Champa Properties (P.) Ltd. vs Commissioner Of Income-Tax on 1 August, 1986

Equivalent citations: [1987]166ITR367(CAL)

JUDGMENT
 

Dipak Kumar Sen, J.  
 

1. The facts relevant and the proceedings leading up to this reference are, inter alia, that one Champabati Devi Chamaria purchased out of her stridhan four immovable properties at Calcutta, viz., 21A, Shakespeare Sarani; 114/1 A, Cotton Street; 6, Madan Mohan Street and 106, Diamond Harbour Road. Subsequently, Champabati sold undivided 1% share of the said properties each to ten of her close relatives for Rs. 17,000; The transaction was effected by registered deeds.

2. Champabati and the other co-owners of the said properties thereafter formed a joint stock company of the name of M/s Champa Properties (P.) Ltd., the assessee. Champabati held 90% of the shares in the company and the other co-sharers held the balance 10%. The assessee was subsequently registered under Part IX of the Companies Act, 1956, as a company as defined in Section 566(1) of the Companies Act. A certificate of incorporation was issued on September 20, 1968. It was the case of the assessee that under Section 575 of the Companies Act, the immovable properties owned by Champabati and the other co-owners automatically vested in it on incorporation and the assessee claimed the said properties as its own.

3. The assessee was assessed to income-tax in the assessment year 1970-71, the accounting period ending on September 30, 1969. In its return, the assessee claimed ownership of the said properties and offered the income arising out of the said properties for being taxed. The Income-tax Officer obtained the opinion of the Government Solicitor and came to the conclusion that in the absence of a deed of conveyance, the assessee cannot be held to be the owner of the said properties as they still stood in the name of Champabati. The Income-tax Officer, however, held that as the assessee had filed its return showing income from the said properties, as a protective measure, the same would be treated as income of the assessee. It was observed by the Income-tax Officer that actually the income accruing from the said properties ought to be assessed in the hands of Champabati in whose name the properties stood.

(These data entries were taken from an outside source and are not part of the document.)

(** * Subtitle repair: a shallow embedding of [cleanup_srt.py] and of the
    single-file sanitizer of [translate.py]

    Python [str] values are sequences of Unicode code points; they are
    modelled as lists of code points ([N]).  The string primitives the
    program calls ([strip], [split], [join], [isdigit], [replace],
    [re.match], [re.findall], [str], [pathlib]) are written out first,
    then the functions of the program in terms of them. *)

From Stdlib Require Import String Ascii.
From Stdlib Require Import List NArith Arith Bool Lia.
From Stdlib Require Decimal DecimalString DecimalNat DecimalFacts.
Import ListNotations.
Local Open Scope list_scope.

(** ** Code points and character classes *)

Definition char := N.
Definition str := list char.

Definition in_range (c : char) (r : N * N) : bool :=
  (N.leb (fst r) c && N.leb c (snd r))%bool.

Definition in_ranges (rs : list (N * N)) (c : char) : bool :=
  existsb (in_range c) rs.

(** [Py_UNICODE_ISSPACE]: used by [str.strip] and by [\s]. *)
Definition space_ranges : list (N * N) :=
  [ (9, 13); (28, 32); (133, 133); (160, 160); (5760, 5760); (8192, 8202);
    (8232, 8233); (8239, 8239); (8287, 8287); (12288, 12288) ]%N.

(** [Py_UNICODE_ISDIGIT] (Unicode 14.0, CPython 3.11): used by
    [str.isdigit]. *)
Definition digit_ranges : list (N * N) :=
  [ (48, 57); (178, 179); (185, 185); (1632, 1641); (1776, 1785); (1984, 1993);
    (2406, 2415); (2534, 2543); (2662, 2671); (2790, 2799); (2918, 2927);
    (3046, 3055); (3174, 3183); (3302, 3311); (3430, 3439); (3558, 3567);
    (3664, 3673); (3792, 3801); (3872, 3881); (4160, 4169); (4240, 4249);
    (4969, 4977); (6112, 6121); (6160, 6169); (6470, 6479); (6608, 6618);
    (6784, 6793); (6800, 6809); (6992, 7001); (7088, 7097); (7232, 7241);
    (7248, 7257); (8304, 8304); (8308, 8313); (8320, 8329); (9312, 9320);
    (9332, 9340); (9352, 9360); (9450, 9450); (9461, 9469); (9471, 9471);
    (10102, 10110); (10112, 10120); (10122, 10130); (42528, 42537);
    (43216, 43225); (43264, 43273); (43472, 43481); (43504, 43513);
    (43600, 43609); (44016, 44025); (65296, 65305); (66720, 66729);
    (68160, 68163); (68912, 68921); (69216, 69224); (69714, 69722);
    (69734, 69743); (69872, 69881); (69942, 69951); (70096, 70105);
    (70384, 70393); (70736, 70745); (70864, 70873); (71248, 71257);
    (71360, 71369); (71472, 71481); (71904, 71913); (72016, 72025);
    (72784, 72793); (73040, 73049); (73120, 73129); (92768, 92777);
    (92864, 92873); (93008, 93017); (120782, 120831); (123200, 123209);
    (123632, 123641); (125264, 125273); (127232, 127242); (130032, 130041) ]%N.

4. Being aggrieved, the assessee preferred an appeal, inter alia, from this part of the order of assessment to the Appellate Assistant Commissioner. It was contended before the Appellate Assistant Commissioner that in the records of the Calcutta Municipal Corporation, the properties stood in the name of the assessee and not Champabati. A decision of this court in Ram Sundari Roy v. Somendra Lal Roy [1947] ILR 2 Cal 1, was cited and it was contended that where a company obtained its certificate of incorporation under Part VfIII of the Indian Companies Act, 1913 (which is in pari materia with Part IX of the Companies Act, 1956), properties would pass to and vest in the company even, in the absence of a registered document of transfer. It was contended that the said properties were the properties of the assessee with effect from the date of incorporation of the assessee and the income from the same should have been held to be the income of the assessee and taxed as such, and not as a protective measure.

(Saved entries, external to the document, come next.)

(** *** Attachments of the offscreen targets *)

Definition ContextFramebuffer_attachTexture : M Globals unit :=
  name <- glget (GenTextures 1) ;;
  with_blitz (fun c => CF.mk (CF.fbo c) (uint32 name)) ;;
  g <- get ;;
  let ctx := ctxBlitz g in
  gl (BindTexture TEXTURE_2D (CF.fboTexture ctx)) ;;
  wh <- scaledWindowSize ;;
  gl (TexImage2D TEXTURE_2D 0 RGB (fst wh) (snd wh) 0 RGB UNSIGNED_BYTE NoData) ;;
  gl (TexParameteri TEXTURE_2D TEXTURE_MIN_FILTER NEAREST) ;;
  gl (TexParameteri TEXTURE_2D TEXTURE_MAG_FILTER NEAREST) ;;
  gl (BindTexture TEXTURE_2D 0) ;;
  gl (FramebufferTexture2D FRAMEBUFFER COLOR_ATTACHMENT0 TEXTURE_2D (CF.fboTexture ctx) 0).

(** The two calls that would give the multisample texture its storage are
    commented out in the source: the texture is attached without any. *)
Definition ContextFramebufferMultisample_attachTextureMultisample : M Globals unit :=
  name <- glget (GenTextures 1) ;;
  with_multisample (CFM_set_fboTexture (uint32 name)) ;;
  g <- get ;;
  let ctx := ctxFramebufferMultisample g in
  gl (BindTexture TEXTURE_2D_MULTISAMPLE (CFM.fboTexture ctx)) ;;
  CheckGLError ;;
  CheckGLError ;;
  gl (BindTexture TEXTURE_2D_MULTISAMPLE 0) ;;
  CheckGLError ;;
  gl (FramebufferTexture2DMultisampleEXT FRAMEBUFFER COLOR_ATTACHMENT0
        TEXTURE_2D_MULTISAMPLE (CFM.fboTexture ctx) 0 msaaSamples) ;;
  CheckGLError.

Definition ContextFramebufferMultisample_attachRenderbufferMultisample
  : M Globals unit :=
  name <- glget (GenRenderbuffers 1) ;;
  with_multisample (CFM_set_fboRenderbuffer (uint32 name)) ;;
  g <- get ;;
  let ctx := ctxFramebufferMultisample g in
  gl (BindRenderbuffer RENDERBUFFER (CFM.fboRenderbuffer ctx)) ;;
  wh <- scaledWindowSize ;;
  gl (RenderbufferStorageMultisampleEXT RENDERBUFFER msaaSamples DEPTH24_STENCIL8
        (fst wh) (snd wh)) ;;
  gl (BindRenderbuffer RENDERBUFFER 0) ;;
  gl (FramebufferRenderbuffer FRAMEBUFFER DEPTH_STENCIL_ATTACHMENT RENDERBUFFER
        (CFM.fboRenderbuffer ctx)).

(** *** Buffers and the packed layout *)

Definition ContextFramebuffer_setupBuffers : M Globals unit :=
  name <- glget (GenFramebuffers 1) ;;
  with_blitz (fun c => CF.mk (uint32 name) (CF.fboTexture c)) ;;
  g <- get ;;
  gl (BindFramebuffer FRAMEBUFFER (CF.fbo (ctxBlitz g))) ;;
  ContextFramebuffer_attachTexture ;;
  CheckGLFramebufferStatus ;;
  gl (BindFramebuffer FRAMEBUFFER 0).

Definition ContextScreen_setupBuffers : M Globals unit :=
  g <- get ;;
  gl (UseProgram (CS.program (ctxScreen g))) ;;
  gl (BindFramebuffer FRAMEBUFFER 0) ;;
  let q := CS.quads (ctxScreen g) in
  let bytesTotal :=
    Int.add (Int.mul (len (QuadVertices q)) bytesFloat32)
            (Int.mul (len (QuadTexCoords q)) bytesUint8) in
  let offsetVertices := Int.mul 0 bytesFloat32 in
  let offsetTexCoords :=
    Int.add offsetVertices (Int.mul (len (QuadVertices q)) bytesFloat32) in
  let offsetIndices := Int.mul 0 bytesUint16 in
  with_screen (fun c =>
    CS_set_quads
      (set_layout bytesTotal offsetVertices offsetTexCoords
         (OffsetColors (CS.quads c)) offsetIndices (CS.quads c)) c) ;;
  vao <- glget (GenVertexArrays 1) ;;
  gl (BindVertexArray (uint32 vao)) ;;
  vbo <- glget (GenBuffers 1) ;;
  ibo <- glget (GenBuffers 1) ;;
  with_screen (CS_set_buffers (uint32 vao) (uint32 vbo) (uint32 ibo)) ;;
  g <- get ;;
  let ctx := ctxScreen g in
  let q := CS.quads ctx in
  gl (BindBuffer ARRAY_BUFFER (CS.vbo ctx)) ;;
  gl (BufferData ARRAY_BUFFER (BytesTotal q) NoData STATIC_DRAW) ;;
  gl (BufferSubData ARRAY_BUFFER (OffsetVertices q)
        (Int.mul (len (QuadVertices q)) bytesFloat32) (Floats (QuadVertices q))) ;;
  gl (BufferSubData ARRAY_BUFFER (OffsetTexCoords q)
        (Int.mul (len (QuadTexCoords q)) bytesUint8) (Ints (QuadTexCoords q))) ;;
  gl (BindBuffer ARRAY_BUFFER 0) ;;
  gl (BindBuffer ELEMENT_ARRAY_BUFFER (CS.ibo ctx)) ;;
  gl (BufferData ELEMENT_ARRAY_BUFFER (Int.mul (len (QuadIndices q)) bytesUint16)
        (Ints (QuadIndices q)) STATIC_DRAW) ;;
  gl (BindBuffer ELEMENT_ARRAY_BUFFER 0) ;;
  gl (DepthFunc LEQUAL) ;;
  gl (UseProgram 0).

5. The Appellate Assistant Commissioner accepted the contentions of the assessee and held that the assessee was the owner of the said properties on and from its date of incorporation; that the Income-tax Officer was bound to treat the properties as the properties of the assessee and that there was no ground to make a protective assessment in the manner it was done.

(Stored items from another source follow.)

(** ** Caller-supplied arguments *)

(** An [onError] callback.  It is caller code: the loader observes only
    that it was called (with which [this] and which argument) and
    whether it returned or threw.  [hook_body this e] is [None] when the
    call returns and [Some x] when it throws [x]; [this] is [Some v]
    for [onError.call(v, e)] and [None] for the plain method call
    [options.onError(e)]. *)
Record Hook := {
  hook_id : nat;
  hook_body : option JSVal -> JSVal -> option JSVal
}.

(** The [options] argument of [load]. *)
Inductive OptionsArg :=
| OptOmitted                                   (* undefined: the default [{}] applies *)
| OptNull                                      (* null: reading a property throws *)
| OptObject (async : JSVal) (onError : option Hook).

(** ** The host *)

(** What the host contributes to the loader: each entry is the
    completion of the corresponding host expression, [inl e] when it
    throws [e].  [window] is [None] on a host where the identifier
    [window] is not defined, and otherwise the completion of
    [.location.origin] on it. *)
Record Host := {
  window : option (JSVal + string);                (* window, and .location.origin on it *)
  new_URL_href : string -> string -> JSVal + string; (* new URL(input, base).href *)
  document_createElement : option JSVal;           (* document.createElement('script') *)
  document_head_appendChild : option JSVal         (* document.head.appendChild(element) *)
}.

Definition ReferenceError (message : string) : JSVal := VError "ReferenceError" message.

(** [window.location.origin]: a ReferenceError where there is no
    [window]. *)
Definition window_location_origin (host : Host) : JSVal + string :=
  match window host with
  | Some completion => completion
  | None => inl (ReferenceError "window is not defined")
  end.
Arguments window_location_origin : simpl never.

(** ** The world *)

Inductive PromiseState :=
| Pending
| Fulfilled
| Rejected (reason : JSVal).

Global Instance PromiseState_eq_dec : EqDecision PromiseState.
Proof. solve_decision. Defined.

(** A script element appended by [load], with what its [onload] and
    [onerror] closures captured.  [async] is [None] while the property
    was never assigned; [fired] is the host's note that it delivered
    the element's load or error event. *)
Record Script := {
  defer : bool;
  type : string;
  async : option bool;
  src : string;
  el_moduleName : string;
  el_options : OptionsArg;
  el_thisArg : JSVal;
  el_promise : nat;
  fired : bool
}.

(** Observable actions, in the order they happen. *)
Inductive Obs :=
| ConsoleWarn (msg : string)
| ConsoleError (msg : string) (e : JSVal)
| DateNow (t : Z)
| CreateElement
| AppendChild (src : string)
| HookCall (id : nat) (this : option JSVal) (e : JSVal)
| Resolve (p : nat) (this : option JSVal)
| Reject (p : nat) (this : option JSVal) (e : JSVal).

Record World := {
  loadedModules : gmap string bool;   (* const loadedModules = {} : own properties *)
  window_buster : JSVal;              (* the property buster of the global object *)
  head : list Script;                 (* children appended to document.head *)
  promises : list PromiseState;       (* promise p is the p-th one created *)
  clock : Z;                          (* the host clock, epoch milliseconds *)
  trace : list Obs
}.

Definition initial (slot : JSVal) (t : Z) : World :=
  {| loadedModules := ∅; window_buster := slot; head := [];
     promises := []; clock := t; trace := [] |}.

Definition set_loadedModules (f : gmap string bool -> gmap string bool) (w : World) : World :=
  {| loadedModules := f (loadedModules w); window_buster := window_buster w;
     head := head w; promises := promises w; clock := clock w; trace := trace w |}.

Definition set_window_buster (v : JSVal) (w : World) : World :=
  {| loadedModules := loadedModules w; window_buster := v;
     head := head w; promises := promises w; clock := clock w; trace := trace w |}.

Definition set_head (f : list Script -> list Script) (w : World) : World :=
  {| loadedModules := loadedModules w; window_buster := window_buster w;
     head := f (head w); promises := promises w; clock := clock w; trace := trace w |}.

Definition set_promises (f : list PromiseState -> list PromiseState) (w : World) : World :=
  {| loadedModules := loadedModules w; window_buster := window_buster w;
     head := head w; promises := f (promises w); clock := clock w; trace := trace w |}.

Definition set_clock (t : Z) (w : World) : World :=
  {| loadedModules := loadedModules w; window_buster := window_buster w;
     head := head w; promises := promises w; clock := t; trace := trace w |}.

Definition observe (o : Obs) (w : World) : World :=
  {| loadedModules := loadedModules w; window_buster := window_buster w;
     head := head w; promises := promises w; clock := clock w;
     trace := trace w ++ [o] |}.

(** ** Statements: state and exceptions *)

Inductive Completion (A : Type) :=
| Normal (a : A)
| Throw (e : JSVal).
Arguments Normal {A} a.
Arguments Throw {A} e.

Definition M (A : Type) : Type := World -> World * Completion A.

Global Instance M_ret : MRet M := λ A a w, (w, Normal a).
Global Instance M_bind : MBind M := λ A B f m w,
  match m w with
  | (w', Normal a) => f a w'
  | (w', Throw e) => (w', Throw e)
  end.

Definition throw {A} (e : JSVal) : M A := λ w, (w, Throw e).
Definition gets {A} (f : World -> A) : M A := λ w, (w, Normal (f w)).
Definition modify (f : World -> World) : M unit := λ w, (f w, Normal tt).
Definition emit (o : Obs) : M unit := modify (observe o).

(** [try { body } catch (error) { handler }] *)
Definition try_catch {A} (body : M A) (handler : JSVal -> M A) : M A := λ w,
  match body w with
  | (w', Normal a) => (w', Normal a)
  | (w', Throw e) => handler e w'
  end.

(** Lift the completion of an expression that reads no loader state:
    [inl e] throws [e], [inr a] evaluates to [a]; for a statement,
    [Some e] throws [e]. *)
Definition lift {A} (r : JSVal + A) : M A :=
  match r with inl e => throw e | inr a => mret a end.
Definition perform (r : option JSVal) : M unit :=
  match r with Some e => throw e | None => mret tt end.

6. Being aggrieved, the Revenue preferred an appeal from the order of the Appellate Assistant Commissioner to the Income-tax Appellate Tribunal. The Tribunal considered and construed Section 246(c) of the Income-tax Act, 1961, and held that the assessee could have a right to prefer an appeal against an order of the Income-tax Officer only if the conditions set out in the said Section were satisfied. The Tribunal held that the grievance of the assessee in the appeal before the Appellate Assistant Commissioner was not one which entitled the assessee to prefer an appeal under Section 246(c) of the Act and, therefore, the Appellate Assistant Commissioner was not justified in entertaining the appeal on the ground on which it was preferred and adjudicating on the same. It was held further that the observation of the Income-tax Officer that the assessment was being made only as a protective measure meant that a right to proceed against some other person in respect of the said properties was being reserved. The assessee, it was held, was not prejudiced in any manner by the said assessment. The Tribunal noted that no assessment had been made on anybody else in respect of the income from the said properties which had been assessed in the hands of the assessee. The Tribunal recorded that in spite of the observations in the order of assessment, no further assessment might be made at all on any other person and if such an assessment was made, the other person might have a right of appeal. The decision of the Appellate Assistant Commissioner in respect of the ownership of the said properties was held to be academic in nature. The Tribunal vacated the findings of the Appellate Assistant Commissioner holding that all his observations and findings should be treated as non est. The appeal of the Revenue was allowed.

7. On an application of the assessee under Section 256(1) of the Income-tax Act, 1961, the following question was referred, as a question of law arising out of the order of the Tribunal, for the opinion of this court:

" Whether, on the facts and in the circumstances of the case, the Tribunal was right in holding that the Appellate Assistant Commissioner was not justified in entertaining the ground as to the protective assessment and adjudicating upon the same and in disposing of the appeal preferred by the Revenue in the manner it did ? "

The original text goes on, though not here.